低位直腸癌に対する肛門温存術と機能温存術の理論的根拠

  かつて.がん患者にとって「がんを治す.命を救う」ことは唯一の目標であり.生き延びることは容易ではなく.他の希望を持つことは不可能だったからです。この目標を達成するために.外科医は.広がったがん細胞を見逃し.術後の再発や転移を恐れて.いかに切除範囲を広げて完全に取り除くかを探求し続けてきました。 しかし.数十年にわたる努力が報われることはなく.手術後の5年生存率は大きく向上していない。 社会の進歩や生活水準の向上に伴い.腫瘍患者は「生存と生活の質」という2つの目標を追求し.生活の質に対する要求がますます高まっています。 20年近い努力の結果.低位直腸がん患者の70~80%が肛門を温存し.永久的な腹部人工肛門を回避しており.その効果は明らかである。  II.肛門温存手術の理論的基礎の確立と改善 1.従来の直腸に関する3つのリンパドレインの方向は誤りである。 直腸上部と中部では.腹膜反射より上の直腸では上向きのリンパドレナージのみで.横や下へのドレナージはない。

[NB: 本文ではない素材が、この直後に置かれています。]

(* ===== verification/Crc.v ===== *)
(** * Crc: the checksum of the configuration and of the SHT2x

    [lib/crc/crc8_maxim.c].  [data] is the [length] bytes the pointer points to. *)
From S2P Require Import Prelude.

Definition kCRCPolynomial : Z := 0x31.

(** One round of the inner loop, on an [uint8_t]. *)
Definition crc_bit (crc : Z) : Z :=
  if truth (Z.land crc 0x80) then Z.lxor (u8 (Z.shiftl crc 1)) kCRCPolynomial else u8 (Z.shiftl crc 1).

Definition crc_byte (crc b : Z) : Z := Nat.iter 8 crc_bit (Z.lxor crc b).

Definition crc8_maxim (data : list Z) : Z := foldl crc_byte 0 data.

(** ** What it detects *)

Definition is_byte (b : Z) : Prop := in_u 8 b.

Lemma byte_lxor a b : is_byte a -> is_byte b -> is_byte (Z.lxor a b).
Proof.
  intros Ha Hb. apply in_u_of_testbit; [lia| |].
  - apply Z.lxor_nonneg. unfold is_byte, in_u in *. lia.
  - intros i Hi. rewrite Z.lxor_spec, (in_u_testbit_high 8 a), (in_u_testbit_high 8 b) by (done || lia). done.
Qed.

(** Linearity of a function on bytes, checked bit by bit: it is the sum of what it
    does to the powers of two. *)
Definition T (x : Z) : Z := Nat.iter 8 crc_bit x.

Lemma forall_bytes (P : Z -> bool) : forallb P (seqZ 0 256) = true -> forall b, is_byte b -> P b = true.
Proof.
  intros H b Hb. rewrite forallb_forall in H. apply H, list_elem_of_In, elem_of_seqZ. unfold is_byte, in_u in Hb. lia.
Qed.

Lemma T_byte x : is_byte x -> is_byte (T x).
Proof.
  intros Hx. assert ((0 <=? T x) && (T x <? 256) = true) as H by (apply (forall_bytes (fun x => (0 <=? T x) && (T x <? 256))); [vm_compute; reflexivity|done]).
  unfold is_byte, in_u. lia.
Qed.

Lemma T_lxor a b : is_byte a -> is_byte b -> T (Z.lxor a b) = Z.lxor (T a) (T b).
Proof.
  intros Ha Hb. apply Z.eqb_eq.
  apply (forall_bytes (fun b => T (Z.lxor a b) =? Z.lxor (T a) (T b))); [|done]. clear b Hb.
  apply (forall_bytes (fun a => forallb (fun b => T (Z.lxor a b) =? Z.lxor (T a) (T b)) (seqZ 0 256))); [|done].
  vm_compute. reflexivity.
Qed.

Lemma T_zero x : is_byte x -> T x = 0 -> x = 0.
Proof.
  intros Hx H0. assert ((negb (T x =? 0) || (x =? 0)) = true) as H.
  { apply (forall_bytes (fun x => negb (T x =? 0) || (x =? 0))); [vm_compute; reflexivity|done]. }
  rewrite H0 in H. simpl in H. lia.
Qed.

Lemma crc_byte_T crc b : crc_byte crc b = T (Z.lxor crc b).
Proof. done. Qed.

Lemma crc_range crc data : is_byte crc -> Forall is_byte data -> is_byte (foldl crc_byte crc data).
Proof.
  intros Hc Hd. induction Hd as [|b data Hb Hd IH] in crc, Hc |- *; [done|]. simpl. apply IH, T_byte. by apply byte_lxor.
Qed.

(** The difference of two checksums runs on by itself. *)
Lemma crc_difference c1 c2 data : is_byte c1 -> is_byte c2 -> Forall is_byte data ->
  Z.lxor (foldl crc_byte c1 data) (foldl crc_byte c2 data) = Nat.iter (length data) T (Z.lxor c1 c2).
Proof.
  intros H1 H2 Hd. induction Hd as [|b data Hb Hd IH] in c1, c2, H1, H2 |- *; [done|]. cbn [foldl length].
  rewrite IH by (apply T_byte; by apply byte_lxor). rewrite !crc_byte_T, <-T_lxor by (by apply byte_lxor).
  rewrite Nat.iter_succ_r. do 2 f_equal.
  rewrite Z.lxor_assoc, (Z.lxor_comm b), Z.lxor_assoc, Z.lxor_nilpotent, Z.lxor_0_r. done.
Qed.

Lemma iter_T_zero n x : is_byte x -> Nat.iter n T x = 0 -> x = 0.
Proof.
  revert x. induction n as [|n IH]; intros x Hx; [done|]. rewrite Nat.iter_succ_r. intros H. apply T_zero; [done|].
  apply IH; [by apply T_byte|done].
Qed.

(** Nonzero patterns of at most 8 bits in two successive bytes. *)
Definition burst (d1 d2 : Z) : Prop := exists e s, 0 < e < 256 /\ 0 <= s < 8 /\ d1 * 256 + d2 = Z.shiftl e s /\ is_byte d1 /\ is_byte d2.

Lemma burst_seen d1 d2 : burst d1 d2 -> Z.lxor (T d1) d2 <> 0.
Proof.
  intros (e & s & He & Hs & E & H1 & H2) H0. apply Z.lxor_eq in H0.
  assert (forallb (fun e => forallb (fun s => (e =? 0) || negb (T (Z.shiftl e s / 256) =? Z.shiftl e s mod 256)) (seqZ 0 8)) (seqZ 0 256) = true) as H
    by (vm_compute; reflexivity).
  rewrite forallb_forall in H. specialize (H e). rewrite <-list_elem_of_In, elem_of_seqZ in H. specialize (H ltac:(lia)).
  cbv beta in H. rewrite forallb_forall in H. specialize (H s). rewrite <-list_elem_of_In, elem_of_seqZ in H. specialize (H ltac:(lia)).
  unfold is_byte, in_u in *. assert (Z.shiftl e s / 256 = d1 /\ Z.shiftl e s mod 256 = d2) as [E1 E2].
  { rewrite <-E. split; [symmetry; apply (Z.div_unique _ _ _ d2)|symmetry; apply (Z.mod_unique _ _ d1)]; lia. }
  rewrite E1, E2, H0, Z.eqb_refl in H. simpl in H. lia.
Qed.

Lemma two_bytes c a1 a2 b1 b2 : is_byte c -> is_byte a1 -> is_byte a2 -> is_byte b1 -> is_byte b2 ->
  Z.lxor (crc_byte (crc_byte c a1) a2) (crc_byte (crc_byte c b1) b2) = T (Z.lxor (T (Z.lxor a1 b1)) (Z.lxor a2 b2)).
Proof.
  intros Hc Ha1 Ha2 Hb1 Hb2. rewrite !crc_byte_T. pose proof (byte_lxor _ _ Hc Ha1) as H1. pose proof (byte_lxor _ _ Hc Hb1) as H2.
  pose proof (T_byte _ H1) as H3. pose proof (T_byte _ H2) as H4.
  rewrite <-T_lxor by (by apply byte_lxor). f_equal.
  assert (Z.lxor a1 b1 = Z.lxor (Z.lxor c a1) (Z.lxor c b1)) as ->.
  { bitwise. by destruct (Z.testbit c i), (Z.testbit a1 i), (Z.testbit b1 i). }
  rewrite (T_lxor (Z.lxor c a1) (Z.lxor c b1)) by done. bitwise. by destruct (Z.testbit (T (Z.lxor c a1)) i), (Z.testbit a2 i), (Z.testbit (T (Z.lxor c b1)) i), (Z.testbit b2 i).
Qed.

Lemma crc_byte_byte c b : is_byte c -> is_byte b -> is_byte (crc_byte c b).
Proof. intros Hc Hb. rewrite crc_byte_T. apply T_byte. by apply byte_lxor. Qed.

Lemma zero_crc c b : is_byte c -> is_byte b -> crc_byte c b = 0 <-> b = c.
Proof.
  intros Hc Hb. rewrite crc_byte_T. split.
  - intros E. apply T_zero in E; [|by apply byte_lxor]. by apply Z.lxor_eq in E.
  - intros ->. rewrite Z.lxor_nilpotent. reflexivity.
Qed.

Lemma burst_differs c a1 a2 b1 b2 after : is_byte c -> is_byte a1 -> is_byte a2 -> is_byte b1 -> is_byte b2 ->
  Forall is_byte after -> burst (Z.lxor a1 b1) (Z.lxor a2 b2) ->
  foldl crc_byte (crc_byte (crc_byte c a1) a2) after <> foldl crc_byte (crc_byte (crc_byte c b1) b2) after.
Proof.
  intros Hc Ha1 Ha2 Hb1 Hb2 Haft Hburst E. apply Z.lxor_eq_0_iff in E.
  pose proof (crc_byte_byte _ _ (crc_byte_byte _ _ Hc Ha1) Ha2) as H1. pose proof (crc_byte_byte _ _ (crc_byte_byte _ _ Hc Hb1) Hb2) as H2.
  rewrite (crc_difference _ _ _ H1 H2 Haft) in E. apply (iter_T_zero _ _ (byte_lxor _ _ H1 H2)) in E.
  rewrite (two_bytes _ _ _ _ _ Hc Ha1 Ha2 Hb1 Hb2) in E.
  apply T_zero in E; [by apply (burst_seen _ _ Hburst)|].
  apply byte_lxor; [apply T_byte; by apply byte_lxor|by apply byte_lxor].
Qed.

(** The checksum detects every burst of errors of up to 8 bits: two messages
    that differ only in such a pattern within two successive bytes have different
    checksums.  A message followed by a byte has the checksum 0 exactly when that
    byte is the checksum of the message. *)
Theorem crc_detects_bursts before a1 a2 b1 b2 after :
  Forall is_byte (before ++ [a1; a2] ++ after) -> Forall is_byte [b1; b2] ->
  (burst (Z.lxor a1 b1) (Z.lxor a2 b2) ->
   crc8_maxim (before ++ [a1; a2] ++ after) <> crc8_maxim (before ++ [b1; b2] ++ after)) /\
  (crc8_maxim (before ++ [b1]) = 0 <-> b1 = crc8_maxim before).
Proof.
  intros Ha Hb. apply Forall_app in Ha as [Hbef Ha]. apply Forall_app in Ha as [Ha Haft].
  apply Forall_cons in Ha as [Ha1 Ha]. apply Forall_cons in Ha as [Ha2 _].
  apply Forall_cons in Hb as [Hb1 Hb]. apply Forall_cons in Hb as [Hb2 _].
  assert (is_byte 0) as H0 by (unfold is_byte, in_u; lia).
  pose proof (crc_range 0 before H0 Hbef) as Hc. unfold crc8_maxim. rewrite !foldl_app. set (c := foldl crc_byte 0 before) in *.
  split.
  - intros Hburst. by apply burst_differs.
  - by apply zero_crc.
Qed.

(** ** Witness *)

Lemma crc_detects_bursts_witness :
  crc8_maxim ([1] ++ [0x5A; 0xF0] ++ [7]) <> crc8_maxim ([1] ++ [0x5B; 0x70] ++ [7]) /\ crc8_maxim [1; crc8_maxim [1] ] = 0.
Proof.
  assert (forall l, forallb (fun b => (0 <=? b) && (b <? 256)) l = true -> Forall is_byte l) as Hall.
  { intros l H. apply Forall_forall. intros b Hb. rewrite forallb_forall in H. specialize (H b). rewrite <-list_elem_of_In in H.
    specialize (H Hb). unfold is_byte, in_u. lia. }
  destruct (crc_detects_bursts [1] 0x5A 0xF0 0x5B 0x70 [7]) as [H _]; [apply Hall; reflexivity..|].
  destruct (crc_detects_bursts [1] 0x5A 0xF0 (crc8_maxim [1]) 0 [7]) as [_ H2]; [apply Hall; reflexivity..|].
  split; [|by apply H2]. apply H. exists 3, 7. do 2 (split; [lia|]). split; [reflexivity|].
  change (0 <= 1 < 256 /\ 0 <= 128 < 256). lia.
Defined.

腹膜反射より下の直腸では.主なリンパドレナージはやはり上向きだが.横へのドレナージもある。肛門管だけが3方向のリンパドレナージがあるのだ。  2.外国の学者は.直腸は弓形の仙骨の凹みの上に横たわっており.完全に解放されると3-5cmの伸張を持つことができると指摘している。 この所見から.外科医は直腸を十分に遊離させた後に腫瘍の位置を決め.肛門を温存するかどうかを決める必要がある。  3.腸管壁内への腫瘍の逆行性進展は.通常2cm以内.2cmを超えることはまれであり.発生した場合は.より進行した悪性病変であることがわかりました。 この研究から得られた結論は.腫瘍の遠位端は少なくとも2cmの正常直腸切除で十分であり.これは現在国際的に受け入れられ実施されている原則であるということである。 遠位切除の長さは再発や予後と関係ないことは.多くの臨床データで証明されています。  4.直腸チューブ式吻合器と閉鎖具の使用により.骨盤内深部での直腸吻合術の操作上の困難さと吻合の安全性確保の問題はある程度解決されました。 ダブルアナストミスクラッチの導入により.骨盤内深部での尻端吻合術が大幅に促進・促進され.肛門温存手術の成功率が大幅にアップしました。  第三に.性機能と排尿機能は.生活の質を向上させるために追求すべきもう一つの目標となっています。  直腸がんの場合.がんを破壊するために肛門を犠牲にしなければならず.それでも多くの人がそれを受け入れました。 しかし.低位直腸癌の約2/3の症例で肛門温存手術が成功するようになった現在.肛門を犠牲にすることへの抵抗感と温存への要望が強くなっています。 腹部の永久人工肛門の不便さと精神的な傷は.間違いなく明らかです。 しかし.肛門が保たれているからといって.普通の生活ができるのでしょうか? 実は.患者さんの中には.恥ずかしくて言えない.話したくないという悩みを隠し持っている方がまだまだいらっしゃいます。 その問題とは何でしょうか? それは.性機能障害です! 直腸癌根治切除後の性機能障害の発生率は.外科医が患者に尋ねない場合に限り.伝統的に25〜75%と高く.過去にはこの問題を外科医に名乗り出てきた患者はほとんどいなかったので.多くの外科医はほとんど知らず.患者が問題を提起しても.腫瘍を完全に取り除くために骨盤植物神経の損傷は避けられない結果であると考える外科医もいるようである。 実際.拡大側方リンパ節郭清と自律神経温存の導入により.自律神経温存による排尿・性機能への効果は確実であり.全く可能性があるのです。 現在.自律神経を温存する手術が身近になり.特にTME手術の際に前大動脈神経叢からの交感神経幹と仙骨根からの副交感神経の完全性を保護するよう配慮すれば.手術後の患者のインポテンツ発生率は全体で10~28%.60歳以下の若年者ではわずか10~15%に抑えることが可能です。 外国人研究者によると.男性患者77名の78%が術後に勃起機能を維持し.性交が可能であったが.勃起不全は60歳以上の男性に多く.女性患者34名の91%が健全な性的興奮を維持することが可能であった。  結論として.現在.術後のQOLの向上が求められているのは.整腸機能のみの保持から.整腸・排尿・生殖の3機能へと進化し.より正常な人間の健全性の方向へ向かっている。